DATA RECORDS:
┌──
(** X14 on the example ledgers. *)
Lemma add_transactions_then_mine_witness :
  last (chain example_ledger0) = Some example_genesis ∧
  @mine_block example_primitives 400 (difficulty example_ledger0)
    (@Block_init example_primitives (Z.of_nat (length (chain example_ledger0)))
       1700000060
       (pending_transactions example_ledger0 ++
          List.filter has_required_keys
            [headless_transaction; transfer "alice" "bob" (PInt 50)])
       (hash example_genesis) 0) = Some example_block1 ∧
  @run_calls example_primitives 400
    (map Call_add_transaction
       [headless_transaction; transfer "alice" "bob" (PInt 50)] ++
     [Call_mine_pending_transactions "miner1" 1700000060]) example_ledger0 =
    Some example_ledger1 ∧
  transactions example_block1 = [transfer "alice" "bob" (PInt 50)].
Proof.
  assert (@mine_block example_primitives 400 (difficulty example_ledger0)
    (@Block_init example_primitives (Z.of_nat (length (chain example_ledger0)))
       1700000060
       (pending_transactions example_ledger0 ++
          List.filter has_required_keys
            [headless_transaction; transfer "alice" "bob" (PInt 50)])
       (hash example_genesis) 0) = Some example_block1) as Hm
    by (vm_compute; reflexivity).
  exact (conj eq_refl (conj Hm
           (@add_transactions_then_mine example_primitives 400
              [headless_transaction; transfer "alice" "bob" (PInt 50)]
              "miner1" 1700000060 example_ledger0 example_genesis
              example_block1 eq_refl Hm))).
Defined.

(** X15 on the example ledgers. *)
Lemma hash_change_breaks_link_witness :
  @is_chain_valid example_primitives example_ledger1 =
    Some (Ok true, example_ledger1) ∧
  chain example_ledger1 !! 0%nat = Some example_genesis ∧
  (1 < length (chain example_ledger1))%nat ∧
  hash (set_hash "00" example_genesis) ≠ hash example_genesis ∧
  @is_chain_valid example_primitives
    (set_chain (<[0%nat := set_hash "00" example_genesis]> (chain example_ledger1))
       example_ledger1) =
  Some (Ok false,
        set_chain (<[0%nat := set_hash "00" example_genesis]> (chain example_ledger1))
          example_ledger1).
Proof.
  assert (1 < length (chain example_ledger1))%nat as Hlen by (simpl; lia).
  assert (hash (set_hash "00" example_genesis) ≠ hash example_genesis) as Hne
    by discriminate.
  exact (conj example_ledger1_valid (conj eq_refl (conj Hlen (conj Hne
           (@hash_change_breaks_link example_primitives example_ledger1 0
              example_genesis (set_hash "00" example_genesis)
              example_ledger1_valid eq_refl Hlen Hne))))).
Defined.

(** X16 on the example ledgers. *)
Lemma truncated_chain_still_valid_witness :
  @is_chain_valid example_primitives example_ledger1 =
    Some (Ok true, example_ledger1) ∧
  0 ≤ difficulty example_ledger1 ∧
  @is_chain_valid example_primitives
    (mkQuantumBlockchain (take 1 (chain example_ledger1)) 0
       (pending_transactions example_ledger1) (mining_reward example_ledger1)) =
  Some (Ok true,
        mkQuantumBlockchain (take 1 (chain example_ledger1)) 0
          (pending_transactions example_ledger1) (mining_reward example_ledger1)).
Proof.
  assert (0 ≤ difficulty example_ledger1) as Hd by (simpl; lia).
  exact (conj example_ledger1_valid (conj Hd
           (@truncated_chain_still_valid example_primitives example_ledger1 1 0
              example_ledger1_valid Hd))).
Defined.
└──
Write out all of the records exactly as they stand above.

(** X14 on the example ledgers. *)
Lemma add_transactions_then_mine_witness :
  last (chain example_ledger0) = Some example_genesis ∧
  @mine_block example_primitives 400 (difficulty example_ledger0)
    (@Block_init example_primitives (Z.of_nat (length (chain example_ledger0)))
       1700000060
       (pending_transactions example_ledger0 ++
          List.filter has_required_keys
            [headless_transaction; transfer "alice" "bob" (PInt 50)])
       (hash example_genesis) 0) = Some example_block1 ∧
  @run_calls example_primitives 400
    (map Call_add_transaction
       [headless_transaction; transfer "alice" "bob" (PInt 50)] ++
     [Call_mine_pending_transactions "miner1" 1700000060]) example_ledger0 =
    Some example_ledger1 ∧
  transactions example_block1 = [transfer "alice" "bob" (PInt 50)].
Proof.
  assert (@mine_block example_primitives 400 (difficulty example_ledger0)
    (@Block_init example_primitives (Z.of_nat (length (chain example_ledger0)))
       1700000060
       (pending_transactions example_ledger0 ++
          List.filter has_required_keys
            [headless_transaction; transfer "alice" "bob" (PInt 50)])
       (hash example_genesis) 0) = Some example_block1) as Hm
    by (vm_compute; reflexivity).
  exact (conj eq_refl (conj Hm
           (@add_transactions_then_mine example_primitives 400
              [headless_transaction; transfer "alice" "bob" (PInt 50)]
              "miner1" 1700000060 example_ledger0 example_genesis
              example_block1 eq_refl Hm))).
Defined.

(** X15 on the example ledgers. *)
Lemma hash_change_breaks_link_witness :
  @is_chain_valid example_primitives example_ledger1 =
    Some (Ok true, example_ledger1) ∧
  chain example_ledger1 !! 0%nat = Some example_genesis ∧
  (1 < length (chain example_ledger1))%nat ∧
  hash (set_hash "00" example_genesis) ≠ hash example_genesis ∧
  @is_chain_valid example_primitives
    (set_chain (<[0%nat := set_hash "00" example_genesis]> (chain example_ledger1))
       example_ledger1) =
  Some (Ok false,
        set_chain (<[0%nat := set_hash "00" example_genesis]> (chain example_ledger1))
          example_ledger1).
Proof.
  assert (1 < length (chain example_ledger1))%nat as Hlen by (simpl; lia).
  assert (hash (set_hash "00" example_genesis) ≠ hash example_genesis) as Hne
    by discriminate.
  exact (conj example_ledger1_valid (conj eq_refl (conj Hlen (conj Hne
           (@hash_change_breaks_link example_primitives example_ledger1 0
              example_genesis (set_hash "00" example_genesis)
              example_ledger1_valid eq_refl Hlen Hne))))).
Defined.

(** X16 on the example ledgers. *)
Lemma truncated_chain_still_valid_witness :
  @is_chain_valid example_primitives example_ledger1 =
    Some (Ok true, example_ledger1) ∧
  0 ≤ difficulty example_ledger1 ∧
  @is_chain_valid example_primitives
    (mkQuantumBlockchain (take 1 (chain example_ledger1)) 0
       (pending_transactions example_ledger1) (mining_reward example_ledger1)) =
  Some (Ok true,
        mkQuantumBlockchain (take 1 (chain example_ledger1)) 0
          (pending_transactions example_ledger1) (mining_reward example_ledger1)).
Proof.
  assert (0 ≤ difficulty example_ledger1) as Hd by (simpl; lia).
  exact (conj example_ledger1_valid (conj Hd
           (@truncated_chain_still_valid example_primitives example_ledger1 1 0
              example_ledger1_valid Hd))).
Defined.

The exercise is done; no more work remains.